Bovenste luchtweg syndroom / Upper airway syndrome
Beschrijving
Bij bovenste luchtweg syndroom (ofwel upper airway syndrome) zijn honden benauwd. Dat komt door een vernauwde en/of slappe larynx (strottenhoofd). In een aantal gevallen is ook het gehemelte te lang. De larynx is de overgang van keel naar luchtpijp. Als de larynx te slap of te nauw is, kan lucht niet goed passeren en dat leidt tot allerlei problemen. Honden met deze aandoening hebben moeite met ademhalen. Dat hoor je door een snurkende of raspende ademhaling. Verder kunnen ze niet goed tegen hitte en hebben ze een slechte conditie. Als dieren te benauwd raken of oververhit, kunnen ze plots overlijden. Deze aandoening lijkt qua symptomen erg op brachycefaal obstructief syndroom (BOS). Dit komt voornamelijk voor bij kortsnuitige honden. Alleen hebben honden met bovenste luchtweg syndroom geen te korte snuit.

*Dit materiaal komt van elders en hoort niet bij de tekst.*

Lemma well_formed_single_tree : well_formed (tree single_tree).
Proof.
  intros i n Hi. destruct i as [|[|[|i]]]; simpl in Hi; try discriminate;
    injection Hi as <-; simpl; lia.
Qed.

Lemma ITree_build_size_witness :
  exists t' w',
    ITree_build rand_odd (new_tree 2) 0 sample_world = Ok (t', w')
    /\ Z.of_nat (length (tree (new_tree (T := float) 2))) < Z.of_nat (length (tree t'))
       < Z.of_nat (length (tree (new_tree (T := float) 2))) + 2 ^ (Z.max 0 2 + 1)
    /\ (tree (new_tree (T := float) 2) = [] -> 2 <= 61 -> fits (tree t')).
Proof.
  exact (ITree_build_size rand_odd rand_odd_nonneg (new_tree 2) 0 sample_world
           [5; 4; 7; 3; 1]%float eq_refl).
Defined.

Lemma split_values_from_sequence_witness :
  exists t' w' new,
    ITree_build rand_odd (new_tree 2) 0 sample_world = Ok (t', w')
    /\ tree t' = [] ++ new
    /\ Forall (fun n => n = default_node \/ split_value n ∈ [5; 4; 7; 3; 1]%float) new.
Proof.
  exact (split_values_from_sequence rand_odd rand_odd_nonneg (new_tree 2) 0 sample_world
           [5; 4; 7; 3; 1]%float eq_refl).
Defined.

Lemma rebuild_same_answers_witness :
  exists t' w' t0 w0,
    ITree_build rand_odd single_tree 0 sample_world = Ok (t', w')
    /\ ITree_build rand_odd (new_tree 1) 0 sample_world = Ok (t0, w0)
    /\ (fits (tree t') -> fits (tree t0) ->
        w' = w0
        /\ (forall value,
              path_length true (S (length (tree t'))) (tree t') value (root_id (tree t')) 0
              = path_length true (S (length (tree t0))) (tree t0) value (root_id (tree t0)) 0)
        /\ (tree single_tree <> [] -> forall value,
              path_length false (S (length (tree t'))) (tree t') value (root_id (tree t')) 0
              = path_length true (S (length (tree t'))) (tree t') value (root_id (tree t')) 0)).
Proof.
  exact (rebuild_same_answers rand_odd rand_odd_nonneg single_tree 0 sample_world
           [5; 4; 7; 3; 1]%float eq_refl).
Defined.

Lemma IForest_build_trees_witness :
  exists f' w',
    IForest_build rand_odd (new_forest 2 2) 0 sample_world = Ok (f', w')
    /\ length (trees f') = length (trees (new_forest (T := float) 2 2))
    /\ Forall2 (grown_from rand_odd [5; 4; 7; 3; 1]%float)
         (trees (new_forest 2 2)) (trees f')
    /\ Forall2 (fun t t' =>
         max_depth t' = max_depth t
         /\ exists new,
             tree t' = tree t ++ new
             /\ Forall (fun n => n = default_node
                                \/ split_value n ∈ [5; 4; 7; 3; 1]%float) new)
         (trees (new_forest 2 2)) (trees f').
Proof.
  refine (IForest_build_trees rand_odd rand_odd_nonneg (new_forest 2 2) 0 sample_world
            [5; 4; 7; 3; 1]%float eq_refl _ _).
  - discriminate.
  - simpl. lia.
Defined.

Een van de rassen waarbij het syndroom uitgebreid is beschreven, is de Norwich terriër. Bij deze hond wordt de aandoening NTUAS genoemd. Dit is de afkorting voor Norwich terriër upper airway syndrome.
Diagnose
De dierenarts stelt de definitieve diagnose met een volledig onderzoek van de bovenste luchtwegen. Dat gebeurt onder narcose via een inspectie van het strottenhoofd, de keel en de luchtpijp.
Behandeling
Soms kan een operatie verlichting bieden, maar lang niet altijd.